She looked at him blankly, then took the controls. She didn't like to fly (and Han thought the aversion had gotten worse in the last year or so), but she knew what she was doing.

No more time to worry about it, at any rate. Another fighter flew at them. Han ran back to the maintenance pit, Chewie at his heels.

He jumped over the edge and down to the engine room. Everything looked in order, but everything always looked in order. There was some steam coming from a broken stabilizer, but nothing that would account for losing the hyperdrive. He decided to tighten it anyway, to feel like he was doing something until he thought of something to do. "Chewie...toss me the hydrospanners."

Chewie handed him the tool he asked for, then lowered himself down to examine other parts of the engines. He growled that it was running too hot to work on, but they didn't exactly have time to let it rest just now, so it was an observation without any practical value.

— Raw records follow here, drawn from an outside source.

(** X18. The rows a listing filter selects: with [low_stock] set, those whose
    stock is at most their own [min_stock] or at most 10, whatever the search
    text; otherwise, with [search] set, those whose name, sku or description
    matches it; and in both cases only those that pass the tests on
    category, brand and the active flag that are set. *)
Theorem filter_meaning (q : Query.t) (r : Product.t) :
  eval_where Product.column ilike (buildSearchFilters q) r = true
  <-> filter_holds ilike q r.
Proof.
  unfold eval_where. rewrite bool_decide_eq_true, map_Forall_lookup.
  unfold filter_holds. split.
  - intros H. split; [| split; [| split]].
    + destruct (truthy (Query.low_stock q)) eqn:El.
      * apply (low_stock_group_selects ilike), (H Op_or).
        apply buildSearchFilters_bindings. left. auto.
      * destruct (truthy (Query.search q)) eqn:Es; [| exact I].
        apply search_alternatives_select, (H Op_or).
        apply buildSearchFilters_bindings. right; left. auto.
    + intros Ec.
      apply (condition_selects "category" _ (Product.category r) r eq_refl).
      apply (H (Str "category")).
      apply buildSearchFilters_bindings. right; right; left. auto.
    + intros Eb.
      apply (condition_selects "brand" _ (Product.brand r) r eq_refl).
      apply (H (Str "brand")).
      apply buildSearchFilters_bindings. right; right; right; left. auto.
    + destruct (Query.is_active q) as [| | b] eqn:Ea; [exact I | |].
      * apply (plain_selects Null r), (H (Str "is_active")).
        apply buildSearchFilters_bindings. right; right; right; right.
        rewrite Ea. auto.
      * apply (plain_selects (Val b) r), (H (Str "is_active")).
        apply buildSearchFilters_bindings. right; right; right; right.
        rewrite Ea. auto.
  - intros (Hor & Hc & Hb & Ha) k v Hkv.
    apply buildSearchFilters_bindings in Hkv.
    destruct Hkv as [(-> & El & ->) | [(-> & El & Es & ->) | [(-> & Ec & ->)
                    | [(-> & Eb & ->) | (-> & Ea & ->)]]]].
    + rewrite El in Hor. apply low_stock_group_selects, Hor.
    + rewrite El, Es in Hor. apply search_alternatives_select, Hor.
    + apply (condition_selects "category" _ (Product.category r) r eq_refl), Hc, Ec.
    + apply (condition_selects "brand" _ (Product.brand r) r eq_refl), Hb, Eb.
    + apply plain_selects. destruct (Query.is_active q); [discriminate Ea | contradiction | exact Ha].
Qed.

End FilterMeaning.

(** ** The aggregate calculator: bounds and order *)
Section AggregateFacts.
Import Spec.

Lemma length_remove_dups_le (l : list string) : length (remove_dups l) <= length l.
Proof.
  induction l as [| x l IH]; simpl; [lia |].
  destruct (decide_rel elem_of x l); simpl; lia.
Qed.

Lemma length_named (attribute : Product.t -> nullable string) (products : list Product.t) :
  length (named attribute products) <= length products.
Proof.
  unfold named. induction products as [| p ps IH]; [simpl; lia |].
  cbn [omap list_omap]. destruct (attribute p) as [| | x].
  - simpl. lia.
  - simpl. lia.
  - destruct (decide (x = "")); simpl; lia.
Qed.

Lemma sum_values_nonneg (products : list Product.t) :
  Forall (fun p => (0 <= Product.price p)%Q /\ (0 <= Product.stock p)%Z) products ->
  (0 <= sum_values products)%Q.
Proof.
  induction 1 as [| p ps [Hp Hs] _ IH]; simpl; [apply Qle_refl |].
  fold (sum_values ps). unfold Helpers.value_of.
  assert (H : (0 <= Product.price p * inject_Z (Product.stock p))%Q).
  { apply Qmult_le_0_compat; [exact Hp |].
    change 0%Q with (inject_Z 0). rewrite <- Zle_Qle. exact Hs. }
  lra.
Qed.

(** X19. The counters of the statistics lie between 0 and the number of
    products, and so do the numbers of categories and brands; the total value
    is not negative when no price and no stock is. *)
Theorem stats_are_bounded (products : list Product.t) :
  let s := Helpers.calculateInventoryStats products in
  (0 <= Stats.out_of_stock_count s <= Stats.total_products s)%Z
  /\ (0 <= Stats.low_stock_count s <= Stats.total_products s)%Z
  /\ (0 <= Stats.categories s <= Stats.total_products s)%Z
  /\ (0 <= Stats.brands s <= Stats.total_products s)%Z
  /\ (Forall (fun p => (0 <= Product.price p)%Q /\ (0 <= Product.stock p)%Z) products ->
      (0 <= Stats.total_value s)%Q).
Proof.
  intros s.
  destruct (stats_of_collection products) as (Hn & Hv & Hl & Ho & Hc & Hb).
  fold s in Hn, Hv, Hl, Ho, Hc, Hb.
  rewrite Hn, Hl, Ho, Hc, Hb. unfold count, distinct.
  pose proof (length_filter low_stock products).
  pose proof (length_filter out_of_stock products).
  pose proof (length_remove_dups_le (named Product.category products)).
  pose proof (length_remove_dups_le (named Product.brand products)).
  pose proof (length_named Product.category products).
  pose proof (length_named Product.brand products).
  repeat (split; [lia |]).
  intros Hvalid. rewrite Hv. unfold round2.
  pose proof (sum_values_nonneg products Hvalid) as Hsum.
  assert (Hk : (0 <= Qfloor (sum_values products * 100 + (1 # 2)))%Z).
  { change 0%Z with (Qfloor 0). apply Qfloor_resp_le. lra. }
  apply Qle_shift_div_l; [reflexivity |].
  rewrite Qmult_0_l. change 0%Q with (inject_Z 0). rewrite <- Zle_Qle. exact Hk.
Qed.

Lemma sum_values_perm (l l' : list Product.t) :
  l ≡ₚ l' -> (sum_values l == sum_values l')%Q.
Proof.
  induction 1 as [| x l l' _ IH | x y l | l l' l'' _ IH1 _ IH2]; simpl.
  - reflexivity.
  - fold (sum_values l) (sum_values l'). rewrite IH. reflexivity.
  - fold (sum_values l). ring.
  - rewrite IH1. exact IH2.
Qed.
(** * Electronics Inventory: the CRUD layer of app.py and db.py

    A shallow embedding of the request handlers of [app.py] and of the
    storage helpers of [db.py].  The SQLite file is an explicit value of
    type [DB] that every handler reads and returns; an SQL statement is a
    function on it that raises [OperationalError] when it names a table or a
    column the stored schema does not have.

    Modelling boundary.  Strings are byte strings; whitespace and letter
    case are the ASCII ones.  Python integers are [Z]; SQLite keeps an
    integer in 64 bits, so binding a larger one raises and a larger
    integer text becomes a REAL.  Template rendering and the QR
    encoder are collaborators: a rendered page is the template name with
    its context, the encoder is a section variable. *)

From Stdlib Require Import String Ascii List ZArith Lia Bool.
From Stdlib Require Import DecimalString DecimalPos DecimalZ.
From Stdlib Require Import Sorted Permutation.
Import ListNotations.

Local Open Scope string_scope.
Local Open Scope Z_scope.

(** ** Python string helpers *)

Module Py.

(** [str.isspace] on one ASCII character: TAB..CR, FS..US and the space. *)
Definition is_space (c : ascii) : bool :=
  let n := nat_of_ascii c in
  ((9 <=? n)%nat && (n <=? 13)%nat) || ((28 <=? n)%nat && (n <=? 32)%nat).

Fixpoint lstrip (s : string) : string :=
  match s with
  | EmptyString => EmptyString
  | String c s' => if is_space c then lstrip s' else s
  end.

Fixpoint rstrip (s : string) : string :=
  match s with
  | EmptyString => EmptyString
  | String c s' =>
      match rstrip s' with
      | EmptyString => if is_space c then EmptyString else String c EmptyString
      | r => String c r
      end
  end.

(** [s.strip()] *)
Definition strip (s : string) : string := lstrip (rstrip s).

"I don't know how we're going to get out of this," Han muttered.

Chewie didn't answer.

Han was leaning over to yet another level when the ship rocked violently. It wasn't the trembling shock of a laser blast spreading violently across an energy shield. It was an impact.

Chewie howled.

"Yeah, I noticed," Han said. "Something hit us."

He was already halfway back up when Leia called for him to come to the cockpit, and she was just sliding into the co-pilot's seat when he got there.

"Asteroids," she said, but she didn't need to. The asteroid field spread before them like a porous wall.

Damn. On top of everything else, this sector. Must have been a collision or –

He stopped thinking and slipped into the pilot's seat. Between the Empire and a bunch of rocks, he figured he'd take his chances with the rocks. He didn't need to turn around to know that Chewie had settled into the navigator's seat. "Set two-seven-one."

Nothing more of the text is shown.